Tonight I'm doing a little better, or at least I'm functioning like a normal housewoman and getting stuff done. I don't feel better, but I'm at least useful, so maybe I can get used to this. On the bright side, it's forcing me to try and make friends and go out because if I knew Obi would be home I'd be more likely to pass up opportunities. So that's good.

He's showing me he's missing me too, which helps. There's two new notes I've found so far, and he sneakily txted me from work even though phones are strictly banned. Before he left he held me and told me in his sad voice that he wished he could spend more time with me. And that was really nice. Somehow if we're both suffering that makes it ok. I know, not very nice of me

But I'm having trouble not crying. Having trouble manning it up and getting on with life which I used to be so damned good at. I think about tomorrow and how unless I get off early I'll see him for only 20 minutes. I think about his next night off and how it's bloody D&D night, so it's wasted in a room full of sweaty unwashed men who pertend they are someone else for five odd hours a week because their lives are too miserable to just go out and enjoy. I think about how the next time we'll have a chance to be intimate is Saturday and how I can't even remember the last time.... And that I'm damned lonely. And that I wish instead of arguing with me today and instead of wasting time on our D&D character creation he had just wanted to cuddle or be intimate.

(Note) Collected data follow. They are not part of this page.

(* ===== verification/Node.v ===== *)
(** What the node decides itself before it hands over to third-party services
    ([node/src/command.rs], [rpc.rs], [service.rs], [cli.rs]): which chain a name
    on the command line stands for, the code that is exported from a chain, which
    tracing services are offered, how long a log filter lives, and the defaults of
    the command line. *)

From Stdlib Require Import ZArith Lia.
From stdpp Require Import base option list gmap strings.
From S2P Require Import Prelude Interfaces ChainSpec.
#[local] Open Scope Z_scope.

(** * Chains ([load_spec], [extract_genesis_wasm]) *)

Section Chains.
Context `{Keys}.

(** The runtime built into the node, and chains described by a file. *)
Variable wasm_binary : option (list Z).
Variable from_json_file : string → result string ChainSpec.

Definition load_spec (id : string) : result string ChainSpec :=
  if decide (id = "dev"%string) then development_config wasm_binary else
  if decide (id = "local"%string) then local_testnet_config wasm_binary else
  if decide (id = "glitch_testnet"%string) then glitch_testnet_config wasm_binary else
  if decide (id = "glitch_mainnet"%string) then glitch_mainnet_config wasm_binary else
  if decide (id = "glitch_uat"%string) then glitch_uat_config wasm_binary else
  if decide (id = EmptyString ∨ id = "testnet"%string) then glitch_testnet_config wasm_binary else
  if decide (id = "mainnet"%string) then glitch_mainnet_config wasm_binary else
  if decide (id = "uat"%string) then glitch_uat_config wasm_binary else
  from_json_file id.

(** The storage of the genesis by its keys, and the key of the code. *)
Variable build_storage : ChainSpec → result string (gmap (list Z) (list Z)).
Variable CODE : list Z.

Definition extract_genesis_wasm (chain_spec : ChainSpec) : result string (list Z) :=
  match build_storage chain_spec with
  | Err e => Err e
  | Ok storage =>
      match storage !! CODE with
      | Some wasm => Ok wasm
      | None => Err "Could not find wasm file in genesis state!"%string
      end
  end.

(** The names the node knows; every other one is a path. *)
Definition network_names : list string :=
  ["dev"; "local"; "glitch_testnet"; "glitch_mainnet"; "glitch_uat"; EmptyString; "testnet";
   "mainnet"; "uat"]%string.

Lemma load_spec_path id : id ∉ network_names → load_spec id = from_json_file id.
Proof.
  unfold network_names. intros Hid. repeat (apply not_elem_of_cons in Hid as [? Hid]).
  unfold load_spec. by rewrite !decide_False by tauto.
Qed.

(** The genesis of a chain has the code of its runtime under the key. *)
Hypothesis build_storage_code : ∀ spec g,
  cs_genesis spec = Some g →
  ∃ storage, build_storage spec = Ok storage ∧ storage !! CODE = Some (system_code g).

Lemma glitch_genesis_code wasm auths root endowed println eth g :
  glitch_genesis wasm auths root endowed println eth = Some g → system_code g = wasm.
Proof. unfold glitch_genesis. by intros (e & _ & [= <-])%bind_Some. Qed.

Lemma glitch_genesis_mainnet_code wasm auths root endowed println eth g :
  glitch_genesis_mainnet wasm auths root endowed println eth = Some g → system_code g = wasm.
Proof.
  unfold glitch_genesis_mainnet. intros (g0 & Hg & [= <-])%bind_Some.
  by apply glitch_genesis_code in Hg.
Qed.

(** The genesis of each network carries the runtime of the node. *)
Definition carries (wasm : list Z) (r : result string ChainSpec) : Prop :=
  ∃ spec, r = Ok spec ∧ ∀ g, cs_genesis spec = Some g → system_code g = wasm.

Lemma networks_carry wasm :
  carries wasm (development_config (Some wasm)) ∧ carries wasm (local_testnet_config (Some wasm))
  ∧ carries wasm (glitch_testnet_config (Some wasm)) ∧ carries wasm (glitch_mainnet_config (Some wasm))
  ∧ carries wasm (glitch_uat_config (Some wasm)).
Proof.
  split_and!; eexists; (split; [reflexivity|]); intros g Hg; cbn [cs_genesis] in Hg.
  - eapply glitch_genesis_code; exact Hg.
  - eapply glitch_genesis_code; exact Hg.
  - eapply glitch_genesis_code; exact Hg.
  - eapply glitch_genesis_mainnet_code; exact Hg.
  - eapply glitch_genesis_code; exact Hg.
Qed.

Lemma networks_absent :
  is_ok (development_config None) = false ∧ is_ok (local_testnet_config None) = false
  ∧ is_ok (glitch_testnet_config None) = false ∧ is_ok (glitch_mainnet_config None) = false
  ∧ is_ok (glitch_uat_config None) = false.
Proof. done. Qed.

(** A name of a network is the name of one of the five. *)
Lemma load_spec_network (P : result string ChainSpec → Prop) id :
  P (development_config wasm_binary) ∧ P (local_testnet_config wasm_binary)
  ∧ P (glitch_testnet_config wasm_binary) ∧ P (glitch_mainnet_config wasm_binary)
  ∧ P (glitch_uat_config wasm_binary) → id ∈ network_names → P (load_spec id).
Proof.
  unfold load_spec, network_names. rewrite !elem_of_cons.
  generalize (development_config wasm_binary), (local_testnet_config wasm_binary),
    (glitch_testnet_config wasm_binary), (glitch_mainnet_config wasm_binary),
    (glitch_uat_config wasm_binary).
  intros dev local test main uat (Hd & Hl & Ht & Hm & Hu) Hin.
  repeat case_decide; try assumption. pose proof (not_elem_of_nil id). tauto.
Qed.

(** A node with a runtime knows every network by its names, and what it exports
    from one is its runtime. *)
Theorem export_network wasm id :
  wasm_binary = Some wasm → id ∈ network_names →
  ∃ spec, load_spec id = Ok spec ∧
    (is_Some (cs_genesis spec) → extract_genesis_wasm spec = Ok wasm).
Proof.
  intros Hw Hin.
  assert (carries wasm (load_spec id)) as (spec & Hspec & Hcode).
  { apply load_spec_network; [|done]. rewrite Hw. apply networks_carry. }
  exists spec. split; [done|]. intros [g Hg].
  destruct (build_storage_code spec g Hg) as (st & Hb & Hl).
  unfold extract_genesis_wasm. by rewrite Hb, Hl, (Hcode g Hg).
Qed.

(** A node without a runtime knows no network. *)
Lemma load_spec_no_wasm id :
  wasm_binary = None → id ∈ network_names → is_ok (load_spec id) = false.
Proof.
  intros Hw Hin. apply (load_spec_network (λ r, is_ok r = false)); [|done].
  rewrite Hw. exact networks_absent.
Qed.
End Chains.

(** * Tracing services ([EthApiCmd], [create_rpc_requesters]) *)

Inductive EthApiCmd := DebugApi | TraceApi.

#[export] Instance EthApiCmd_eq_dec : EqDecision EthApiCmd.
Proof. solve_decision. Defined.

Definition EthApiCmd_from_str (s : string) : result string EthApiCmd :=
  if decide (s = "debug"%string) then Ok DebugApi else
  if decide (s = "trace"%string) then Ok TraceApi else
  Err ("`" +:+ s +:+ "` is not recognized as a supported Ethereum Api")%string.

Record RpcConfig := {
  ethapi : list EthApiCmd;
  ethapi_max_permits : Z;
  ethapi_trace_max_count : Z;
  ethapi_trace_cache_duration : Z;
  eth_log_block_cache : Z;
  max_past_logs : Z;
}.

(** The defaults of the command line. *)
Definition RunCmd_default : RpcConfig := {|
  ethapi := []; ethapi_max_permits := 10; ethapi_trace_max_count := 500;
  ethapi_trace_cache_duration := 300; eth_log_block_cache := 3000; max_past_logs := 10000 |}.
Definition fee_history_limit_default : Z := 2048.
Definition p2p_listen_port : Z := 30333.
Definition rpc_ws_listen_port : Z := 9944.
Definition rpc_http_listen_port : Z := 9933.
Definition prometheus_listen_port : Z := 9615.

Section Requesters.
(** The requesters of the tasks, started with a pool of permits and, for the trace
    filter, the time a block stays in its cache. *)
Context {DebugRequester TraceRequester : Type}.
Variable DebugTask_task : Z → DebugRequester.
Variable CacheTask_create : Z → Z → TraceRequester.

Record RpcRequesters := {
  req_debug : option DebugRequester;
  req_trace : option TraceRequester;
}.

Definition create_rpc_requesters (c : RpcConfig) : RpcRequesters :=
  if decide (DebugApi ∈ ethapi c ∨ TraceApi ∈ ethapi c) then
    let permit_pool := ethapi_max_permits c in
    let trace := if decide (TraceApi ∈ ethapi c)
                 then Some (CacheTask_create (ethapi_trace_cache_duration c) permit_pool) else None in
    let debug := if decide (DebugApi ∈ ethapi c)
                 then Some (DebugTask_task permit_pool) else None in
    {| req_debug := debug; req_trace := trace |}
  else {| req_debug := None; req_trace := None |}.

(** A service is offered if and only if it was asked for. *)
Lemma requesters_offered c :
  (is_Some (req_debug (create_rpc_requesters c)) ↔ DebugApi ∈ ethapi c)
  ∧ (is_Some (req_trace (create_rpc_requesters c)) ↔ TraceApi ∈ ethapi c).
Proof.
  unfold create_rpc_requesters. rewrite <- !not_eq_None_Some.
  repeat case_decide; cbn; split; split; intuition congruence.
Qed.
End Requesters.

(** * Log filters ([start_node_impl]) *)

Section Filters.
Context {Filter : Type} (at_block : Filter → Z).

(** The filters an RPC client left, by their number. *)
Abbreviation FilterPool := (gmap Z Filter).

Definition FILTER_RETAIN_THRESHOLD : Z := 100.

(** What happens when a block is imported: the loop over a clone of the pool. *)
Definition retain_step (imported_number : Z) (pool : FilterPool) (kv : Z * Filter) : FilterPool :=
  let lifespan_limit := wadd 64 (at_block kv.2) FILTER_RETAIN_THRESHOLD in
  if decide (lifespan_limit ≤ imported_number) then delete kv.1 pool else pool.

Definition retain_filters (imported_number : Z) (pool : FilterPool) : FilterPool :=
  foldl (retain_step imported_number) pool (map_to_list pool).

Lemma retain_fold n l : ∀ (pool : FilterPool) k,
  foldl (retain_step n) pool l !! k =
    if decide (k ∈ fst <$> filter (λ kv, wadd 64 (at_block kv.2) FILTER_RETAIN_THRESHOLD ≤ n) l)
    then None else pool !! k.
Proof.
  induction l as [|[i f] l IH]; intros pool k; cbn [foldl].
  { by rewrite decide_False by apply not_elem_of_nil. }
  rewrite IH, filter_cons. unfold retain_step. cbn [fst snd].
  destruct (decide (wadd 64 (at_block f) FILTER_RETAIN_THRESHOLD ≤ n)) as [Hd|Hd]; [|done].
  rewrite fmap_cons, lookup_delete. cbn [fst].
  destruct (decide (k ∈ fst <$> _)) as [Hin|Hin].
  - by rewrite decide_True by by apply elem_of_cons; right.
  - destruct (decide (i = k)) as [->|Hne].
    + by rewrite decide_True by apply list_elem_of_here.
    + rewrite decide_False; [done|]. rewrite elem_of_cons. naive_solver.
Qed.

(** A filter is kept for a hundred blocks: it is there after a block was imported
    if it was there before and is younger than that. *)
Theorem retain_filters_correct n pool k f
    (Hat : 0 ≤ at_block f) (Hfar : at_block f + FILTER_RETAIN_THRESHOLD < 2 ^ 64) :
  pool !! k = Some f →
  retain_filters n pool !! k =
    if decide (n < at_block f + FILTER_RETAIN_THRESHOLD) then Some f else None.
Proof.
  intros Hk. unfold retain_filters. rewrite retain_fold, Hk.
  assert (wadd 64 (at_block f) FILTER_RETAIN_THRESHOLD = at_block f + FILTER_RETAIN_THRESHOLD) as Hw
    by (apply wadd_small; unfold FILTER_RETAIN_THRESHOLD in *; ulia).
  assert (k ∈ fst <$> filter (λ kv, wadd 64 (at_block kv.2) FILTER_RETAIN_THRESHOLD ≤ n)
            (map_to_list pool) ↔ at_block f + FILTER_RETAIN_THRESHOLD ≤ n) as Hiff.
  { rewrite <- Hw. rewrite list_elem_of_fmap. split.
    - intros ([k' f'] & -> & [Hle Hin]%list_elem_of_filter). apply elem_of_map_to_list in Hin.
      cbn in *. congruence.
    - intros Hle. exists (k, f). split; [done|]. apply list_elem_of_filter. split; [done|].
      by apply elem_of_map_to_list. }
  destruct (decide (_ ∈ _)) as [Hin|Hin]; rewrite Hiff in Hin.
  - by rewrite decide_False by lia.
  - by rewrite decide_True by lia.
Qed.

(** And none appears. *)
Lemma retain_filters_none n pool k : pool !! k = None → retain_filters n pool !! k = None.
Proof. intros Hk. unfold retain_filters. rewrite retain_fold, Hk. by case_decide. Qed.
End Filters.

Tired. If I wasn't so tired, that'd help. I'm working 7 days straight this week. I try to think of the money. I know eventually i'll get tired enough that I'll learn to sleep alone again. Obi cracks jokes that I can sleep in his headset if it makes me feel better. It's not soothing when no one is on the other end he's just ribbing me. But, while writeing that it occured to me that I could use one of the old tricks. Why didn't I think of this before?! Tonight i'll leave him a note and I'll ask him to record the next chapter or two of our book for me, and I can listen to it when I'm trying to fall asleep. Ha! I'm a freaking genious!

I feel better already.

You know what? I've done this before. We've gone months without talking before! Why am I letting this get to me instead of embracing it? No. *shakes self* No more moping. There are up-sides to this, if I just look for them. I'm going to go do that. And finish cleaning my burrow. I'm so ashamed.

I feel better though. Thank you if you read that dribble. Hell, thank you if you didn't too! I needed this.